No obstante, nuestra cultura – ¡ay! – es rica en artilugios y escapatorias. No necesitamos ya una disciplina férrea para abstenernos del azúcar que nos daña. Hoy contamos con edulcorantes de todo tipo que nos gratifican el paladar a la vez que nos ahorran las consecuencias indeseadas del dulce. No es ya necesario, ni parece conveniente, soportar estoicamente el dolor de muelas cuando contamos con analgésicos. De igual manera, ya no necesitamos al amigo para abrir el alma. En nuestra cultura, el psicoterapeuta ofrece esa instancia de intimidad sin necesidad de contar con amigos. Así, uno paga una sesión de psicoterapia y ello, de algún modo, reemplaza el encuentro con el amigo íntimo. Es más fácil desnudarse ante un desconocido que ante un amigo de toda la vida – al fin y al cabo, el psicólogo será siempre un desconocido, un extraño, alguien a quien, llegado el caso, puedo no ver nunca más. La psicoterapia es la prostituta de nuestro tiempo. Con dinero no se puede comprar el amor, como repiten tantas canciones, pero se puede satisfacer la urgencia sexual; tampoco se puede comprar amigos con el dinero, pero se puede satisfacer la necesidad de confesión e intimidad pagando una hora de terapia. Sospecho, incluso, que hoy en día muchas personas prefieren el psicólogo al amigo. Mientras que en la relación de amistad los límites pueden ser borrosos, en la relación con el terapeuta los roles están claramente definidos. Mientras que el amigo puede traicionar la confianza que se le depositó, la conducta del terapeuta está reglamentada por el código deontológico, y una violación a las normas implicaría incurrir en sanciones. Mientras que el amigo puede no entenderme si me abro a él o puede no saber cómo ayudarme, el psicólogo es un profesional entrenado para tratar adecuadamente una apertura del alma.

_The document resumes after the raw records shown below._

(** * sports-predictions: the NBA data feed and analyzer

    A shallow embedding of [src/nba/nba_analyzer.py] (class [NBAAnalyzer]) and
    of the storing half of [src/nba/nba_datafeed.py] (class [NBADataFeed]),
    with the properties of the feature pipeline stated over it.

    Conventions of the embedding.
    - A pandas DataFrame is a list of rows; a row is a record whose
      identifying columns are named fields and whose numeric statistics are a
      vector [list Qc] aligned with a list of column names.
    - Numbers are exact rationals ([Qc]): float64 rounding is not modelled.
    - A date is the day number of its midnight timestamp ([Z]); parsing by
      [pd.to_datetime] is not modelled.
    - [sort_values] is a stable insertion sort; the examples use distinct
      keys, where every sorting algorithm agrees.
    - The order in which Python iterates over a set is a parameter of
      [update_player_df]; the statements hold for every such order.
    - A missing value (NaN, NaT) is [None].  [pd.merge] matches rows whose
      join key is missing on both sides with each other, and so does the
      model.
    - The CSV files are a finite map from (directory, file name) to table;
      writing a table and reading it back is the identity. *)

From Stdlib Require Import ZArith QArith Qcanon Qround List Bool Lia.
From Stdlib Require Import String Ascii Permutation Sorted.
From Stdlib Require OrderedTypeEx.
From stdpp Require Import gmap strings.
Import ListNotations.

Local Open Scope string_scope.
Local Open Scope list_scope.

(** ** Generic table operations *)

Section TableOps.
Context {A : Type}.

(** [Series.unique()] / [drop_duplicates()]: first occurrences, in order. *)
Fixpoint unique_by (eqb : A -> A -> bool) (l : list A) : list A :=
  match l with
  | [] => []
  | x :: t => x :: List.filter (fun y => negb (eqb x y)) (unique_by eqb t)
  end.

(** Stable insertion of [x] in front of the first element not below it. *)
Fixpoint insert_by (le : A -> A -> bool) (x : A) (l : list A) : list A :=
  match l with
  | [] => [x]
  | y :: t => if le x y then x :: l else y :: insert_by le x t
  end.

(** [sort_values]: rows ordered by [le], ties in input order. *)
Fixpoint sort_by (le : A -> A -> bool) (l : list A) : list A :=
  match l with
  | [] => []
  | x :: t => insert_by le x (sort_by le t)
  end.
End TableOps.

(** ** Strings *)

(** [s[-4:]]: the last four characters (all of [s] when it is shorter). *)
Definition last4 (s : string) : string :=
  substring (String.length s - 4) 4 s.

(** ['@' in x]. *)
Fixpoint contains_at (x : string) : bool :=
  match x with
  | EmptyString => false
  | String c t => if Ascii.eqb c "@"%char then true else contains_at t
  end.

(** ** Numeric vectors (one pandas row restricted to the statistics) *)

Definition Zc (z : Z) : Qc := Q2Qc (inject_Z z).

Fixpoint vadd (a b : list Qc) : list Qc :=
  match a, b with
  | x :: a', y :: b' => (x + y)%Qc :: vadd a' b'
  | _, _ => []
  end.

Definition vdiv (a : list Qc) (n : Z) : list Qc :=
  map (fun x => (x / Zc n)%Qc) a.

(** ** Rows *)

Module Raw.
(** A row of a stored team or player file.  [ENTITY_ID] is the column
    TEAM_ID of a team file and PLAYER_ID of a player file; [box] holds the
    numeric box-score columns that follow WL, in column order. *)
Record row := {
  SEASON_ID : string;
  TEAM_ABBREVIATION : string;
  ENTITY_ID : string;
  GAME_ID : string;
  GAME_DATE : Z;
  MATCHUP : string;
  WL : string;
  box : list Qc
}.
End Raw.

Module Df.
(** The frame after lines 23-28 of [get_game_averages_df]. *)
Record row := {
  raw : Raw.row;
  SEASON_YEAR : string;
  WL : Z;
  HOME_GAME : Z;
  REST_DAYS : Z
}.
End Df.

Module Avg.
(** A row of the frame returned by [get_game_averages_df]: the kept
    identifier columns, the raw statistics [WL], [box], [REST_DAYS] and
    their season averages [avgs] (SEASON_AVG_WL, SEASON_AVG_<box>...,
    SEASON_AVG_REST_DAYS). *)
Record row := {
  TEAM_ABBREVIATION : string;
  ENTITY_ID : string;
  GAME_ID : string;
  HOME_GAME : Z;
  WL : Z;
  box : list Qc;
  REST_DAYS : Z;
  avgs : list Qc
}.
End Avg.

(** ** [NBAAnalyzer.get_game_averages_df] *)

(** [df["WL"].apply(lambda x: 1 if x=="W" else 0)] *)
Definition wl_int (x : string) : Z := if String.eqb x "W" then 1 else 0.

(** [df["MATCHUP"].apply(lambda x: 0 if '@' in x else 1)] *)
Definition home_game (x : string) : Z := if contains_at x then 0 else 1.

(** [df.sort_values("GAME_DATE")] *)
Definition sort_values_GAME_DATE (df : list Raw.row) : list Raw.row :=
  sort_by (fun a b => Z.leb (Raw.GAME_DATE a) (Raw.GAME_DATE b)) df.

(** [df["GAME_DATE"].diff().dt.days]: no value for the first row. *)
Fixpoint diff_days (prev : option Z) (dates : list Z) : list (option Z) :=
  match dates with
  | [] => []
  | d :: t => option_map (fun p => d - p)%Z prev :: diff_days (Some d) t
  end.

(** [.fillna(0)] *)
Definition fillna0 (o : option Z) : Z :=
  match o with Some d => d | None => 0%Z end.

Definition derive (r : Raw.row) (rest : option Z) : Df.row :=
  {| Df.raw := r;
     Df.SEASON_YEAR := last4 (Raw.SEASON_ID r);
     Df.WL := wl_int (Raw.WL r);
     Df.HOME_GAME := home_game (Raw.MATCHUP r);
     Df.REST_DAYS := fillna0 rest |}.

(** Lines 23-28: derived columns, date sort, rest days. *)
Definition prepare (df : list Raw.row) : list Df.row :=
  let sorted := sort_values_GAME_DATE df in
  map (fun p => derive (fst p) (snd p))
      (combine sorted (diff_days None (map Raw.GAME_DATE sorted))).

(** [row[stats_cols]]: WL, the box-score columns, REST_DAYS. *)
Definition stats_of (d : Df.row) : list Qc :=
  Zc (Df.WL d) :: Raw.box (Df.raw d) ++ [Zc (Df.REST_DAYS d)].

(** The inner loop, lines 46-50: [cum] is [cumulative_row], [played] is
    [games_played] before the iteration. *)
Fixpoint season_loop (cum : list Qc) (played : Z) (rest : list (list Qc))
  : list (list Qc) :=
  match rest with
  | [] => []
  | row :: t =>
      let played' := (played + 1)%Z in
      let cum' := vadd cum row in
      vdiv cum' played' :: season_loop cum' played' t
  end.

(** Lines 43-50 for one season.  [iloc[0]] of an empty frame raises; a
    season taken from [unique()] always has a row. *)
Definition season_rows (season_games : list (list Qc)) : list (list Qc) :=
  match season_games with
  | [] => []
  | first :: t => first :: season_loop first 1 t
  end.

(** [df[df["SEASON_YEAR"]==season]] *)
Definition season_games (season : string) (df : list Df.row) : list Df.row :=
  List.filter (fun d => String.eqb (Df.SEASON_YEAR d) season) df.

(** Lines 37-52: the list [rows], season after season in the order in which
    the seasons first appear in the date-sorted frame. *)
Definition average_rows (df : list Df.row) : list (list Qc) :=
  flat_map (fun season => season_rows (map stats_of (season_games season df)))
           (unique_by String.eqb (map Df.SEASON_YEAR df)).

Definition attach (d : Df.row) (avg : list Qc) : Avg.row :=
  {| Avg.TEAM_ABBREVIATION := Raw.TEAM_ABBREVIATION (Df.raw d);
     Avg.ENTITY_ID := Raw.ENTITY_ID (Df.raw d);
     Avg.GAME_ID := Raw.GAME_ID (Df.raw d);
     Avg.HOME_GAME := Df.HOME_GAME d;
     Avg.WL := Df.WL d;
     Avg.box := Raw.box (Df.raw d);
     Avg.REST_DAYS := Df.REST_DAYS d;
     Avg.avgs := avg |}.

(** Lines 54-69: [stats_df.index = df.index] gives the k-th element of [rows]
    the index label of the k-th row of the sorted frame, and the merge on
    that label puts them side by side.  The flags [team] and [player] only
    select the identifier columns that are kept ([keep_cols] below); the
    row record has a field for each of them. *)
Definition get_game_averages_df (df : list Raw.row) : list Avg.row :=
  let df := prepare df in
  map (fun p => attach (fst p) (snd p)) (combine df (average_rows df)).

(** *** Column names of [get_game_averages_df] *)

Definition mem (c : string) (l : list string) : bool :=
  existsb (String.eqb c) l.

(** [df[c] = ...]: a new column goes last, an existing one keeps its place. *)
Definition set_column (c : string) (cols : list string) : list string :=
  if mem c cols then cols else cols ++ [c].

(** The columns of the frame after lines 23-28, from those of the file. *)
Definition df_columns (cols : list string) : list string :=
  set_column "REST_DAYS"
    (set_column "GAME_DATE"
       (set_column "HOME_GAME"
          (set_column "WL" (set_column "SEASON_YEAR" cols)))).

Definition not_averaged : list string :=
  [ "SEASON_ID"; "TEAM_ID"; "PLAYER_ID"; "TEAM_ABBREVIATION"; "TEAM_NAME";
    "GAME_ID"; "SEASON_YEAR"; "HOME_GAME"; "GAME_DATE"; "MATCHUP" ].

Definition stats_cols (cols : list string) : list string :=
  List.filter (fun col => negb (mem col not_averaged)) (df_columns cols).

Definition avg_columns (cols : list string) : list string :=
  map (String.append "SEASON_AVG_") (stats_cols cols).

Definition keep_cols (team player : bool) (cols : list string) : list string :=
  (if team then ["TEAM_ABBREVIATION"; "TEAM_ID"] else []) ++
  (if player then ["PLAYER_ID"] else []) ++
  ["GAME_ID"; "HOME_GAME"] ++ stats_cols cols ++ avg_columns cols.

(** The columns of a stored player file (nba_datafeed.py, lines 153-157). *)
Definition player_file_columns : list string :=
  [ "SEASON_ID"; "PLAYER_ID"; "GAME_ID"; "GAME_DATE"; "MATCHUP"; "WL";
    "FGM"; "FGA"; "FG3M"; "FG3A"; "FTM"; "FTA"; "OREB"; "DREB"; "AST";
    "STL"; "BLK"; "TOV"; "PF"; "PTS"; "PLUS_MINUS" ].

(** ** [NBAAnalyzer.update_player_df] *)

Definition Qc_leb (x y : Qc) : bool := Qle_bool x y.
Definition Qc_eqb (x y : Qc) : bool := Qeq_bool x y.

Fixpoint vec_eqb (a b : list Qc) : bool :=
  match a, b with
  | [], [] => true
  | x :: a', y :: b' => Qc_eqb x y && vec_eqb a' b'
  | _, _ => false
  end.

Module Ledger.
(** A row of the analyzed-games file: the identifying columns and the
    distribution columns <col>_mean, _min, _q25, _q50, _q75, _max. *)
Record row := {
  GAME_ID : string;
  HOME_GAME : Z;
  WL : Z;
  dist : list Qc
}.

Definition eqb (a b : row) : bool :=
  String.eqb (GAME_ID a) (GAME_ID b) && Z.eqb (HOME_GAME a) (HOME_GAME b)
  && Z.eqb (WL a) (WL b) && vec_eqb (dist a) (dist b).
End Ledger.

(** The player frame [self.player_df]: its column names and its rows. *)
Record PlayerFrame := {
  pf_columns : list string;
  pf_rows : list Avg.row
}.

Definition exclude_cols : list string :=
  ["PLAYER_ID"; "GAME_ID"; "HOME_GAME"; "WL"].

(** [stats_cols] of [update_player_df], line 109. *)
Definition dist_stats_cols (columns : list string) : list string :=
  List.filter (fun col => negb (mem col exclude_cols)) columns.

Definition suffixes : list string :=
  ["_mean"; "_min"; "_q25"; "_q50"; "_q75"; "_max"].

(** [dist_cols], lines 111-114. *)
Definition dist_cols (columns : list string) : list string :=
  ["GAME_ID"; "HOME_GAME"; "WL"] ++
  flat_map (fun col => map (String.append col) suffixes)
           (dist_stats_cols columns).

(** [row[stats_cols]] for a row of the player frame: every column but
    PLAYER_ID, GAME_ID, HOME_GAME and WL, that is the raw box-score columns,
    REST_DAYS and all the SEASON_AVG_ columns. *)
Definition player_stats (r : Avg.row) : list Qc :=
  Avg.box r ++ [Zc (Avg.REST_DAYS r)] ++ Avg.avgs r.

(** [team_df[col]] for the j-th statistics column. *)
Definition column (j : nat) (team_df : list Avg.row) : list Qc :=
  map (fun r => nth j (player_stats r) (Zc 0)) team_df.

Definition Qc_sum (xs : list Qc) : Qc := fold_right Qcplus (Zc 0) xs.

(** [Series.mean()] *)
Definition mean (xs : list Qc) : Qc :=
  (Qc_sum xs / Zc (Z.of_nat (length xs)))%Qc.

Definition Qc_min (a b : Qc) : Qc := if Qc_leb a b then a else b.
Definition Qc_max (a b : Qc) : Qc := if Qc_leb a b then b else a.

(** [Series.min()], [Series.max()]; of no value (NaN) on an empty column,
    which the model reads as 0: an empty group has no row to carry it. *)
Definition minimum (xs : list Qc) : Qc :=
  match xs with [] => Zc 0 | x :: t => fold_left Qc_min t x end.
Definition maximum (xs : list Qc) : Qc :=
  match xs with [] => Zc 0 | x :: t => fold_left Qc_max t x end.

Una observación final: algún partidario de Michel Foucault podría objetar que la psicoterapia no es más que la forma secular de la confesión cristiana, que el psicoanálisis y la psicoterapia son posibles porque el cristianismo ha preparado el terreno durante siglos. Aquí mi respuesta es muy sencilla: sí, es posible que así sea. En tal caso, lo que se podría afirmar es que la práctica periódica y minuciosa de la confesión ante el sacerdote habría reemplazado desde (al menos) finales de la Edad Media la necesidad de contar con buenos amigos. Desde entonces, la interioridad no se comparte ya (necesariamente) con el amigo, sino que se abre ante el “ministro de Dios”. Así y todo, hay que notar que la relación creyente-confesor no tenía el carácter mercantil que hoy muchas veces asume la relación cliente-terapeuta. La confesión no se compraba como hoy puede comprarse la hora de terapia.)